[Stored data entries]
(** [sub in s] holds exactly when [s] splits around an occurrence. *)
Lemma contains_iff (sub s : string) :
  Py.contains sub s = true <-> exists p q, s = p ++ sub ++ q.
Proof.
  induction s as [|c s IH]; cbn [Py.contains].
  - rewrite orb_false_r, prefix_iff. split.
    + intros [q H]. now exists "", q.
    + intros [p [q H]]. destruct p; [now exists q | discriminate].
  - rewrite orb_true_iff, prefix_iff, IH. split.
    + intros [[q H] | [p [q H]]].
      * now exists "", q.
      * exists (String c p), q. simpl. now rewrite H.
    + intros [p [q H]]. destruct p as [|c' p]; simpl in H.
      * left. now exists q.
      * right. injection H as _ H. now exists p, q.
Qed.

(** An occurrence of [a ++ b] is an occurrence of [b]. *)
Lemma contains_app_r (a b s : string) :
  Py.contains (a ++ b) s = true -> Py.contains b s = true.
Proof.
  rewrite !contains_iff. intros [p [q H]].
  exists (p ++ a), q. now rewrite H, !append_assoc.
Qed.

Lemma contains_false_app_r (a b s : string) :
  Py.contains b s = false -> Py.contains (a ++ b) s = false.
Proof.
  intros H. destruct (Py.contains (a ++ b) s) eqn:E; [|reflexivity].
  apply contains_app_r in E. congruence.
Qed.

(** ** Status normalization *)

(** Two patterns of the normalizer end with an earlier pattern. *)
Lemma unhealthy_contains_healthy (s : string) :
  Py.contains "unhealthy" s = true -> Py.contains "healthy" s = true.
Proof. exact (contains_app_r "un" "healthy" s). Qed.

Lemma restarting_contains_starting (s : string) :
  Py.contains "restarting" s = true -> Py.contains "starting" s = true.
Proof. exact (contains_app_r "re" "starting" s). Qed.

Lemma exited_0_contains_exited (s : string) :
  Py.contains "exited (0)" s = true -> Py.contains "exited" s = true.
Proof.
  rewrite !contains_iff. intros [p [q H]].
  exists p, (" (0)" ++ q). now rewrite H.
Qed.

Lemma no_healthy_no_unhealthy (s : string) :
  Py.contains "healthy" s = false -> Py.contains "unhealthy" s = false.
Proof. exact (contains_false_app_r "un" "healthy" s). Qed.

Lemma no_starting_no_restarting (s : string) :
  Py.contains "starting" s = false -> Py.contains "restarting" s = false.
Proof. exact (contains_false_app_r "re" "starting" s). Qed.

Ltac split_ifs :=
  repeat match goal with
         | |- context [if ?b then _ else _] => destruct b
         end.

Lemma get_simple_status_first_match (status : string) :
  get_simple_status status = first_match status_priority (Py.lower status).
Proof. reflexivity. Qed.

Lemma first_match_in (table : list (string * string)) (s : string) :
  first_match table s = "unknown" \/ In (first_match table s) (map snd table).
Proof.
  induction table as [|[pattern keyword] table IH]; simpl.
  - now left.
  - destruct (Py.contains pattern s); [right; now left|].
    destruct IH as [IH|IH]; [now left | right; now right].
Qed.

Lemma first_match_none (table : list (string * string)) (s : string) :
  forallb (fun p => negb (Py.contains (fst p) s)) table = true ->
  first_match table s = "unknown".
Proof.
  induction table as [|[pattern keyword] table IH]; simpl; [reflexivity|].
  rewrite andb_true_iff, negb_true_iff. intros [-> H]. now apply IH.
Qed.

(** C1 (the code departs from the specification): a status whose lower-casing
    contains "unhealthy" also contains "healthy", and the test for
    "healthy" comes first.  So [get_simple_status] answers "healthy" for
    "Up 3 hours (unhealthy)" and for every such status, and never answers
    "unhealthy". *)
Theorem get_simple_status_unhealthy_is_healthy :
  get_simple_status "Up 3 hours (unhealthy)" = "healthy" /\
  (forall status,
      Py.contains "unhealthy" (Py.lower status) = true ->
      get_simple_status status = "healthy") /\
  (forall status, get_simple_status status <> "unhealthy").
Proof.
  split; [reflexivity|]. split.
  - intros status H. unfold get_simple_status.
    now rewrite (unhealthy_contains_healthy _ H).
  - intros status. unfold get_simple_status.
    destruct (Py.contains "healthy" (Py.lower status)) eqn:E; [discriminate|].
    rewrite (no_healthy_no_unhealthy _ E).
    split_ifs; discriminate.
Qed.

What you should do
Copy exactly the lines above, starting at the opening line and finishing at the line in which "induction s as" occurs.

Answer area
(** [sub in s] holds exactly when [s] splits around an occurrence. *)
Lemma contains_iff (sub s : string) :
  Py.contains sub s = true <-> exists p q, s = p ++ sub ++ q.
Proof.
  induction s as [|c s IH]; cbn [Py.contains].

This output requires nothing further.